** WORK INSTRUCTIONS **
Once the line with "pose proof (pretty_ne" is found, repeat exactly that line and every one after it until the data below ends, including the last line.

┄┄┄┄┄┄┄┄┄┄┄┄┄┄┄┄┄┄┄┄

(* ===== verification/SettingsJson.v ===== *)
(** * JSON texts of the settings pages
    ([web/default/src/features/system-settings/models/utils.ts] and [system-settings/utils/json-parser.ts])

    Settings are texts that hold JSON.  The helpers show them in a text area, normalise them before they are
    compared and sent, check them, and read them with a fallback.  The message of a failed [JSON.parse] depends
    on the engine: it is the parameter [parse_error]; the position it mentions is turned into a line and a column. *)

From S2P Require Import Prelude JsString Regex JsNumber Json JsonFacts JsonPretty.

(** ** Showing and normalising *)

Definition formatJsonForTextarea (value : str) : str :=
  if negb (truthy value) || negb (truthy (trim value)) then []
  else match json_parse value with Some parsed => json_pretty parsed | None => value end.

Definition normalizeJsonString (value : str) : str :=
  let trimmed := trim value in
  match trimmed with
  | [] => []
  | _ => match json_parse trimmed with Some parsed => json_stringify parsed | None => trimmed end
  end.

(** ** Error messages *)

(** A letter in either case, for patterns with the flag [i]. *)
Definition either_case (c : N) : regex := RChar (λ d, ((d =? c) || (d =? c - 32))%N).

Definition digits_group (n : nat) : regex := RGroup n (rplus (RChar is_digit)).

(** [/at position (\d+)/i] *)
Definition POSITION_RE : regex :=
  rseq (map (λ c, if (c =? 32)%N then RChar (N.eqb c) else either_case c) (js "at position ") ++ [digits_group 1]).

(** [/at line (\d+) column (\d+)/i] *)
Definition LINE_COLUMN_RE : regex :=
  let word w := map (λ c, if (c =? 32)%N then RChar (N.eqb c) else either_case c) (js w) in
  rseq (word "at line "%string ++ [digits_group 1] ++ word " column "%string ++ [digits_group 2]).

Record JsonErrorPosition := { err_line : N; err_column : N }.

Definition getLineAndColumn (text : str) (position : N) : JsonErrorPosition :=
  let lines := split nl (take (N.to_nat (N.min position (N.of_nat (length text)))) text) in
  {| err_line := N.of_nat (length lines); err_column := N.of_nat (S (length (default [] (last lines)))) |}.

(** [parseInt(group, 10)] of a group of digits *)
Definition group_value (cs : list (option str)) (i : nat) : N :=
  match cs !! i with Some (Some s) => dec_val s | _ => 0%N end.

Definition extractErrorPosition (message jsonString : str) : option JsonErrorPosition :=
  match match_re 1 POSITION_RE message with
  | Some cs => Some (getLineAndColumn jsonString (group_value cs 1))
  | None =>
      match match_re 2 LINE_COLUMN_RE message with
      | Some cs => Some {| err_line := group_value cs 1; err_column := group_value cs 2 |}
      | None => None
      end
  end.

Definition isMissingCommaError (message : str) : bool :=
  includes (js "Expected ','") message || includes (js "Expected property name") message ||
  includes (js "Unexpected string") message.

(** With a position the line and the column are at least 1, so the text without them is never built. *)
Definition formatErrorMessage (message jsonString : str) : str :=
  match extractErrorPosition message jsonString with
  | Some p =>
      if (err_line p =? 0)%N || (err_column p =? 0)%N then message
      else
        let hint := if isMissingCommaError message && (1 <? err_line p)%N
                    then js " (check line " ++ N_dec (err_line p - 1) ++ js " for missing comma)" else [] in
        js "Error at line " ++ N_dec (err_line p) ++ js ", column " ++ N_dec (err_column p) ++ js ": " ++ message ++ hint
  | None => message
  end.

(** ** Checking and reading *)

Record Validation := { v_valid : bool; v_message : option str }.

Definition invalid (m : str) : Validation := {| v_valid := false; v_message := Some m |}.

Section parse_error.
Context (parse_error : str → str).

Definition validateJsonString (allowEmpty : bool) (predicate : option (json → bool)) (predicateMessage : str) (value : str) : Validation :=
  let trimmed := trim value in
  match trimmed with
  | [] => {| v_valid := allowEmpty; v_message := if allowEmpty then None else Some (js "Value is required") |}
  | _ =>
      match json_parse trimmed with
      | Some parsed =>
          match predicate with
          | Some p =>
              if p parsed then {| v_valid := true; v_message := None |}
              else invalid (if truthy predicateMessage then predicateMessage else js "JSON structure is invalid")
          | None => {| v_valid := true; v_message := None |}
          end
      | None => invalid (formatErrorMessage (parse_error trimmed) trimmed)
      end
  end.

(** [{ success: true, data }] or [{ success: false, error }] *)
Definition tryJsonParse (value : option str) : str + json :=
  match value with
  | None => inl (js "Empty value")
  | Some v =>
      if negb (truthy v) || negb (truthy (trim v)) then inl (js "Empty value")
      else match json_parse (trim v) with Some data => inr data | None => inl (parse_error (trim v)) end
  end.

End parse_error.

Definition safeJsonParse (fallback : json) (value : option str) : json :=
  match value with
  | None => fallback
  | Some v =>
      if negb (truthy v) || negb (truthy (trim v)) then fallback
      else match json_parse (trim v) with Some data => data | None => fallback end
  end.

Definition safeJsonParseWithValidation (fallback : json) (validator : json → bool) (value : option str) : json :=
  let parsed := safeJsonParse fallback value in
  if validator parsed then parsed else fallback.

(** The members of an option that the visual editors read; another JSON value than an object is outside their model. *)
Definition read_table (text : str) : option obj := match safeJsonParse (JObj []) (Some text) with JObj o => Some o | _ => None end.

(** [form.setValue] of the visual editors: the options with new texts *)
Definition with_texts (changes : list (str * str)) (texts : str → str) : str → str :=
  λ k, match find (λ e, bool_decide (fst e = k)) changes with Some e => snd e | None => texts k end.

(** ** The checks of the ratio settings ([ratio-settings-card.tsx]) *)

Definition is_string (v : json) : bool := match v with JStr _ => true | _ => false end.

Definition auto_groups_predicate (v : json) : bool := match v with JArr l => forallb is_string l | _ => false end.

Definition smart_rules_predicate (v : json) : bool :=
  match v with JObj o => forallb (λ kv, match snd kv with JArr l => forallb is_string l | _ => false end) o | _ => false end.

(** ** Facts *)

Example error_message_position :
  formatErrorMessage (js "Unexpected string in JSON at position 9") (js "{" ++ nl ++ js "  1: 2" ++ nl ++ js "}")
  = js "Error at line 3, column 1: Unexpected string in JSON at position 9 (check line 2 for missing comma)".
Proof. vm_compute. reflexivity. Qed.

Example error_message_firefox :
  formatErrorMessage (js "JSON.parse: bad At Line 2 column 3") [] = js "Error at line 2, column 3: JSON.parse: bad At Line 2 column 3".
Proof. vm_compute. reflexivity. Qed.

Lemma split_go_count cur s : length (split_go [10%N] 0 cur s) = S (length (List.filter (N.eqb 10) s)).
Proof.
  revert cur. induction s as [|d s IH]; intros cur; [done|]. cbn [split_go starts_with List.filter]. rewrite andb_true_r.
  destruct (10 =? d)%N eqn:E; cbn [length Nat.sub]; by rewrite IH.
Qed.

Lemma split_go_last cur s : ∃ d, last (split_go [10%N] 0 cur s) = Some d ∧
  ((10%N ∉ s ∧ d = rev cur ++ s) ∨ ∃ a, s = a ++ 10%N :: d ∧ 10%N ∉ d).
Proof.
  revert cur. induction s as [|c s IH]; intros cur.
  { exists (rev cur). split; [done|]. left. split; [apply not_elem_of_nil|by rewrite app_nil_r]. }
  cbn [split_go starts_with]. rewrite andb_true_r. destruct (10 =? c)%N eqn:E.
  - apply N.eqb_eq in E as <-. cbn [length Nat.sub]. destruct (IH []) as (d & Hd & Hc). exists d. split.
    { destruct (split_go [10%N] 0 [] s) eqn:Es; [by apply split_go_nonempty in Es|]. exact Hd. }
    right. destruct Hc as [[Hn ->]|(a & -> & Hn)]; [by exists []|by exists (10%N :: a)].
  - apply N.eqb_neq in E. destruct (IH (c :: cur)) as (d & Hd & Hc). exists d. split; [exact Hd|].
    destruct Hc as [[Hn ->]|(a & -> & Hn)]; [left; split; [set_solver|simpl; by rewrite <- app_assoc]|right; by exists (c :: a)].
Qed.

(** The line counts the line breaks before the position, the column the units since the last of them. *)
Lemma line_and_column text position : (position ≤ N.of_nat (length text))%N →
  let before := take (N.to_nat position) text in
  ∃ d, ((10%N ∉ before ∧ d = before) ∨ ∃ a, before = a ++ 10%N :: d ∧ 10%N ∉ d) ∧
    getLineAndColumn text position
    = {| err_line := N.of_nat (S (length (List.filter (N.eqb 10) before))); err_column := N.of_nat (S (length d)) |}.
Proof.
  intros Hp before. unfold getLineAndColumn. rewrite N.min_l by done. fold before. unfold split.
  destruct (split_go_last [] before) as (d & Hd & Hc). exists d. split; [exact Hc|].
  change nl with [10%N]. by rewrite Hd, split_go_count.
Qed.

Lemma shown_blank value : trim value = [] → formatJsonForTextarea value = [].
Proof. intros E. unfold formatJsonForTextarea. rewrite E. by destruct (truthy value). Qed.

(** Texts whose JSON keeps its meaning when printed. *)
Definition settings_text (value : str) : Prop := trimmed value ∧ ∀ v, json_parse value = Some v → json_ok v.

Lemma pretty_trimmed v : json_ok v → trimmed (json_pretty v).
Proof.
  intros H. unfold json_pretty. destruct (pretty_flat [] v) as [->|[(x & l & ->)|(kv & o & ->)]].
  - by apply stringify_trimmed.
  - cbn [pretty]. apply (trimmed_app (js "[")); [done|discriminate|done|]. rewrite !rev_app_distr. reflexivity.
  - cbn [pretty]. apply (trimmed_app (js "{")); [done|discriminate|done|]. rewrite !rev_app_distr. reflexivity.
Qed.

Lemma pretty_ne v : json_ok v → json_pretty v ≠ [].
Proof. intros (c & u & E & _)%(pretty_head []). unfold json_pretty. by rewrite E. Qed.

(** What the text area shows of a stored setting is normalised to the same text as the setting. *)
Lemma normalize_shown value : settings_text value → normalizeJsonString (formatJsonForTextarea value) = normalizeJsonString value.
Proof.
  intros [Ht Hok]. unfold formatJsonForTextarea. rewrite (trim_id value) by done. destruct value as [|c s] eqn:Ev; [done|].
  rewrite <- Ev in *. assert (value ≠ []) as Hne by by rewrite Ev. replace (truthy value) with true by by rewrite Ev.
  cbn [negb orb]. destruct (json_parse value) as [v|] eqn:E; [|done]. unfold normalizeJsonString.
  specialize (Hok v eq_refl). rewrite (trim_id (json_pretty v)), (trim_id value) by auto using pretty_trimmed.
  rewrite !nonempty_case by auto using pretty_ne. by rewrite json_parse_pretty, E.
Qed.

(** A normalised text is normal. *)
Lemma normalize_normal value : (∀ v, json_parse (trim value) = Some v → json_ok v) →
  normalizeJsonString (normalizeJsonString value) = normalizeJsonString value.
Proof.
  intros Hok. unfold normalizeJsonString at 2 3. destruct (trim value) as [|c s] eqn:Et; [done|].
  destruct (json_parse (c :: s)) as [v|] eqn:E.
  - specialize (Hok v eq_refl). unfold normalizeJsonString. rewrite trim_id by by apply stringify_trimmed.
    rewrite nonempty_case by by apply stringify_ne. by rewrite json_parse_stringify.
  - unfold normalizeJsonString. rewrite <- Et, trim_idemp, Et. by rewrite E.
Qed.

(** Two settings are normalised to the same text exactly when they mean the same. *)
Lemma normalize_same_meaning a b v w : json_parse (trim a) = Some v → json_parse (trim b) = Some w → json_ok v → json_ok w →
  normalizeJsonString a = normalizeJsonString b ↔ v = w.
Proof.
  intros Ea Eb Hv Hw. assert (∀ t u, json_parse (trim t) = Some u → normalizeJsonString t = json_stringify u) as Hn.
  { intros t u E. unfold normalizeJsonString. destruct (trim t) as [|c s]; [by vm_compute in E|]. by rewrite E. }
  rewrite (Hn a v Ea), (Hn b w Eb). split; [|by intros ->]. intros E. apply (f_equal json_parse) in E.
  rewrite !json_parse_stringify in E by done. congruence.
Qed.

Lemma read_written o : json_ok (JObj o) → read_table (json_pretty (JObj o)) = Some o.
Proof.
  intros Ho. unfold read_table, safeJsonParse. destruct (pretty_trimmed _ Ho) as [Ht1 Ht2].
  rewrite trim_id by (by apply pretty_trimmed). assert (truthy (json_pretty (JObj o)) = true) as ->.
  { pose proof (pretty_ne _ Ho). by destruct (json_pretty (JObj o)). }
  cbn [negb orb]. by rewrite json_parse_pretty.
Qed.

┄┄┄┄┄┄┄┄┄┄┄┄┄┄┄┄┄┄┄┄

** REPLY TO THE EXERCISE **
  { pose proof (pretty_ne _ Ho). by destruct (json_pretty (JObj o)). }
  cbn [negb orb]. by rewrite json_parse_pretty.
Qed.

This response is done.